A recém publicada Medida Provisória nº 948/2020 prevê, expressamente, a possibilidade de cancelamento de serviços, desobrigando os prestadores de serviços do setor de turismo a reembolsarem os valores pagos pelo consumidor, em decorrência de cancelamento de reservas por força do estado de calamidade causado pela pandemia.
Em contrapartida, o prestador de serviços deve assegurar ao consumidor, em caráter alternativo, as opções previstas nos incisos I a III do artigo 2º da citada medida provisória. Uma das opções previstas é a disponibilização de crédito “para uso ou abatimento na compra de outros serviços, reservas e eventos, disponíveis nas respectivas empresas.” Confira-se:
“Art. 2º Na hipótese de cancelamento de serviços, de reservas e de eventos, incluídos shows e espetáculos, o prestador de serviços ou a sociedade empresária não serão obrigados a reembolsar os valores pagos pelo consumidor, desde que assegurem:
I – a remarcação dos serviços, das reservas e dos eventos cancelados;
II – a disponibilização de crédito para uso ou abatimento na compra de outros serviços, reservas e eventos, disponíveis nas respectivas empresas; ou
III – outro acordo a ser formalizado com o consumidor.”
Muito embora a norma não deixe expresso a quem compete a opção, é razoável concluir que se trata de faculdade do consumidor optar pela alternativa que melhor atenda aos seus interesses, notadamente porque ficará privado do serviço contratado e, também, da possibilidade de reembolso imediato dos valores pagos.
A essa conclusão também se chega em observância ao artigo 3º, §1º, da Medida Provisória nº 925/2020, que dispõe sobre a possibilidade de cancelamento de passagens aéreas sem a cobrança de penalidades, desde que o consumidor aceite a utilização de crédito no prazo de doze meses, contado da data do voo contratado:
“Art. 3º O prazo para o reembolso do valor relativo à compra de passagens aéreas será de doze meses, observadas as regras do serviço contratado e mantida a assistência material, nos termos da regulamentação vigente.
§ 1º Os consumidores ficarão isentos das penalidades contratuais, por meio da aceitação de crédito para utilização no prazo de doze meses, contado da data do voo contratado.”
Em que pese a Medida Provisória nº 925/2020, destacada acima, não determinar expressamente que o crédito poderá ser utilizado para destino diverso daquele contratado inicialmente, a ANAC – Agência Nacional de Aviação Civil publicou em 19/03/2020 matéria sobre a referida medida provisória, informando que o crédito aceito pelo consumidor poderá ser utilizado para a compra de “nova passagem”.

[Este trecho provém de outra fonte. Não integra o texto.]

Lemma load_v2_found (files : list string)
    (store : gmap string entry) (logs logs' : list load_log) :
  (foldl
     (λ '(store, logs) rel,
        let abs := pathResolve (LoaderV1.basePath_of loader rootPath) rel in
        let '(store', _, l) :=
          LoaderV2.processImage abs store rootPath
            (loader_tagsToExtract loader) (loader_excludeTagsSet loader)
            (loader_includeRawExif loader)
            (Some (LoaderV1.basePath_of loader rootPath)) in
        (store', (logs ++ (LoadFile <$> l))%list))
     (store, logs) files).1
  = (foldl
       (λ '(store, logs) rel,
          let abs := pathResolve (LoaderV1.basePath_of loader rootPath) rel in
          let '(store', _, l) :=
            LoaderV2.processImage abs store rootPath
              (loader_tagsToExtract loader) (loader_excludeTagsSet loader)
              (loader_includeRawExif loader)
              (Some (LoaderV1.basePath_of loader rootPath)) in
          (store', (logs ++ (LoadFile <$> l))%list))
       (store, logs')
       (List.filter
          (λ rel, found (pathResolve (LoaderV1.basePath_of loader rootPath) rel))
          files)).1.
Proof.
  revert store logs logs'.
  induction files as [|rel files IH]; intros store logs logs'; [done|].
  cbn [foldl List.filter].
  destruct (found (pathResolve (LoaderV1.basePath_of loader rootPath) rel))
    eqn:Hfound.
  - cbn [foldl]. cbv zeta.
    destruct (LoaderV2.processImage _ store _ _ _ _ _) as [[store' o] l].
    apply IH.
  - unfold found in Hfound.
    destruct (stat (pathResolve (LoaderV1.basePath_of loader rootPath) rel))
      as [stats|msg] eqn:Hstat; [done|]. cbv zeta.
    rewrite (processImage_v2_stat_fails _ _ _ _ _ _ _ msg Hstat). apply IH.
Qed.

É plausível que o crédito, pela própria literalidade da palavra, possa ser dirigido à compra de outros serviços, leia-se, outro trecho de viagem. A concessão de crédito para a utilização de passagem com o mesmo destino, como têm determinado algumas empresas do ramo da aviação e agências de turismo, equivale à mera remarcação de voo, o que pode não interessar ao consumidor em razão da crise mundial nos cenários da saúde e da economia e do destino inicialmente contratado, que pode estar prejudicado em maior grau em relação a outras regiões.
No entanto, a falta de disposições específicas sobre a quem compete a escolha entre as alternativas dadas pelas Medidas Provisórias aqui mencionadas, poderá implicar em verdadeira avalanche de ações judiciais para discutir a conduta a ser adotada no cancelamento de passagens aéreas.